• **Problem statement**:
What is needed is the number of lines in the data below that include "PFetched", stated by itself.
****************
(** * ego.py: a shallow embedding and its verified properties

    The program is a small App Engine front end written in Python 2.  It
    fetches FriendFeed profiles, caches results in memcache through the
    [cacheable] decorator, and renders per-user documents.

    Python values are embedded as the inductive [pyval]; exceptions are the
    [Raise] branch of [result]; code that touches memcache, the network or
    the template engine runs in the state monad [M] over a [world] that
    holds the cache contents and a trace of the effects performed so far. *)

From Stdlib Require Import ZArith String Ascii List Bool Lia.
From stdpp Require Import base gmap strings list option.

Set Warnings "-register-all".
Open Scope string_scope.

(** ** Python values *)

(** The result object of [urlfetch.fetch]: only the two attributes the
    program reads. *)
Record urlfetch_result := { status_code : Z; content : string }.

(** A [webob.Request]: the path and the decoded form fields (the
    attribute [POST]). *)
Record webob_request := { path : string; form : gmap string string }.

(** The responses the views build.  [Response] is a plain [webob.Response]
    (status line, content type, body); the other two are the
    [webob.exc] redirects, which carry a location. *)
Inductive webob_response : Type :=
  | Response (status content_type body : string)
  | HTTPMovedPermanently (location : string)
  | HTTPSeeOther (location : string).

Inductive pyval : Type :=
  | PNone
  | PBool (b : bool)
  | PInt (z : Z)
  | PStr (s : string)
  | PList (l : list pyval)
  | PDict (d : gmap string pyval)
  | PFetched (r : urlfetch_result)
  | PRequest (r : webob_request)
  | PResponse (r : webob_response).

(** Python's truth test ([if x], [not x]).  Objects without [__len__] or
    [__nonzero__] are true. *)
Definition truthy (v : pyval) : bool :=
  match v with
  | PNone => false
  | PBool b => b
  | PInt z => negb (z =? 0)%Z
  | PStr s => negb (String.eqb s "")
  | PList l => match l with [] => false | _ :: _ => true end
  | PDict d => match map_to_list d with [] => false | _ :: _ => true end
  | PFetched _ | PRequest _ | PResponse _ => true
  end.

(** ** Exceptions *)

(** The program's own exception classes (all subclasses of
    [ReportableError]) and the built-in ones its statements can raise. *)
Inductive exn : Type :=
  | UserError (message : string)
  | ServerError (message : string)
  | RemoteError (message : string)
  | TypeError (message : string)
  | ValueError (message : string)
  | KeyError (key : string)
  | IndexError (message : string)
  | AttributeError (message : string)
  | DownloadError (message : string).

Inductive result (A : Type) : Type :=
  | Return (a : A)
  | Raise (e : exn).
Arguments Return {A} a.
Arguments Raise {A} e.

(** [isinstance(e, UserError)], the test of [except UserError]. *)
Definition is_UserError (e : exn) : bool :=
  match e with UserError _ => true | _ => false end.

(** ** String methods *)

Definition py_startswith (s pre : string) : bool := String.prefix pre s.

(** [s.endswith(suf)]: [suf] is [s] itself or a suffix of its tail. *)
Fixpoint py_endswith (s suf : string) : bool :=
  String.eqb s suf ||
  match s with
  | "" => false
  | String _ s' => py_endswith s' suf
  end.

(** [sub in s]. *)
Fixpoint py_in (sub s : string) : bool :=
  String.prefix sub s ||
  match s with
  | "" => false
  | String _ s' => py_in sub s'
  end.

(** [s[n:]]. *)
Fixpoint py_slice_from (n : nat) (s : string) : string :=
  match n, s with
  | O, _ => s
  | S _, "" => ""
  | S n', String _ s' => py_slice_from n' s'
  end.

(** [s[0:-1]]. *)
Fixpoint py_slice_0_m1 (s : string) : string :=
  match s with
  | "" => ""
  | String c s' => match s' with "" => "" | String _ _ => String c (py_slice_0_m1 s') end
  end.

(** [s[-1]] when there is one. *)
Fixpoint last_char (s : string) : option ascii :=
  match s with
  | "" => None
  | String c s' => match last_char s' with Some d => Some d | None => Some c end
  end.

(** [s.replace(old, new)] for a one-character [old]. *)
Fixpoint py_replace1 (old : ascii) (new : string) (s : string) : string :=
  match s with
  | "" => ""
  | String c s' =>
      if Ascii.eqb c old then new +:+ py_replace1 old new s'
      else String c (py_replace1 old new s')
  end.

Definition in_range (lo hi : nat) (c : ascii) : bool :=
  let n := nat_of_ascii c in Nat.leb lo n && Nat.leb n hi.

Definition is_upper (c : ascii) : bool := in_range 65 90 c.
Definition is_lower (c : ascii) : bool := in_range 97 122 c.
Definition is_digit (c : ascii) : bool := in_range 48 57 c.

Definition lower_char (c : ascii) : ascii :=
  if is_upper c then ascii_of_nat (nat_of_ascii c + 32) else c.

(** [s.lower()] of a byte string. *)
Fixpoint py_lower (s : string) : string :=
  match s with
  | "" => ""
  | String c s' => String (lower_char c) (py_lower s')
  end.

Fixpoint has_upper (s : string) : bool :=
  match s with
  | "" => false
  | String c s' => is_upper c || has_upper s'
  end.

Fixpoint has_lower (s : string) : bool :=
  match s with
  | "" => false
  | String c s' => is_lower c || has_lower s'
  end.

(** [s.islower()]: no cased character is upper case and there is at least
    one cased character. *)
Definition py_islower (s : string) : bool := negb (has_upper s) && has_lower s.

(** [xml.sax.saxutils.escape] with no extra entities: three [replace]
    passes, the ampersand first. *)
Definition escape (data : string) : string :=
  let data := py_replace1 "&" "&amp;" data in
  let data := py_replace1 ">" "&gt;" data in
  let data := py_replace1 "<" "&lt;" data in
  data.

(** ** Regular expressions *)

(** The fragment of [re] that [VALID_CSE_RE] is written in.  [re_match] is
    [pattern.match]: it succeeds when some prefix of the subject is in the
    language of the pattern, which is decided with derivatives. *)
Inductive regex : Type :=
  | RFail
  | REps
  | RClass (p : ascii -> bool)
  | RCat (r1 r2 : regex)
  | RAlt (r1 r2 : regex)
  | RStar (r : regex).

Definition RPlus (r : regex) : regex := RCat r (RStar r).

Fixpoint nullable (r : regex) : bool :=
  match r with
  | RFail => false
  | REps => true
  | RClass _ => false
  | RCat r1 r2 => nullable r1 && nullable r2
  | RAlt r1 r2 => nullable r1 || nullable r2
  | RStar _ => true
  end.

Fixpoint deriv (c : ascii) (r : regex) : regex :=
  match r with
  | RFail => RFail
  | REps => RFail
  | RClass p => if p c then REps else RFail
  | RCat r1 r2 =>
      if nullable r1 then RAlt (RCat (deriv c r1) r2) (deriv c r2)
      else RCat (deriv c r1) r2
  | RAlt r1 r2 => RAlt (deriv c r1) (deriv c r2)
  | RStar r1 => RCat (deriv c r1) (RStar r1)
  end.

Fixpoint re_match (r : regex) (s : string) : bool :=
  nullable r ||
  match s with
  | "" => false
  | String c s' => re_match (deriv c r) s'
  end.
****************
• **Solution for this problem**:
2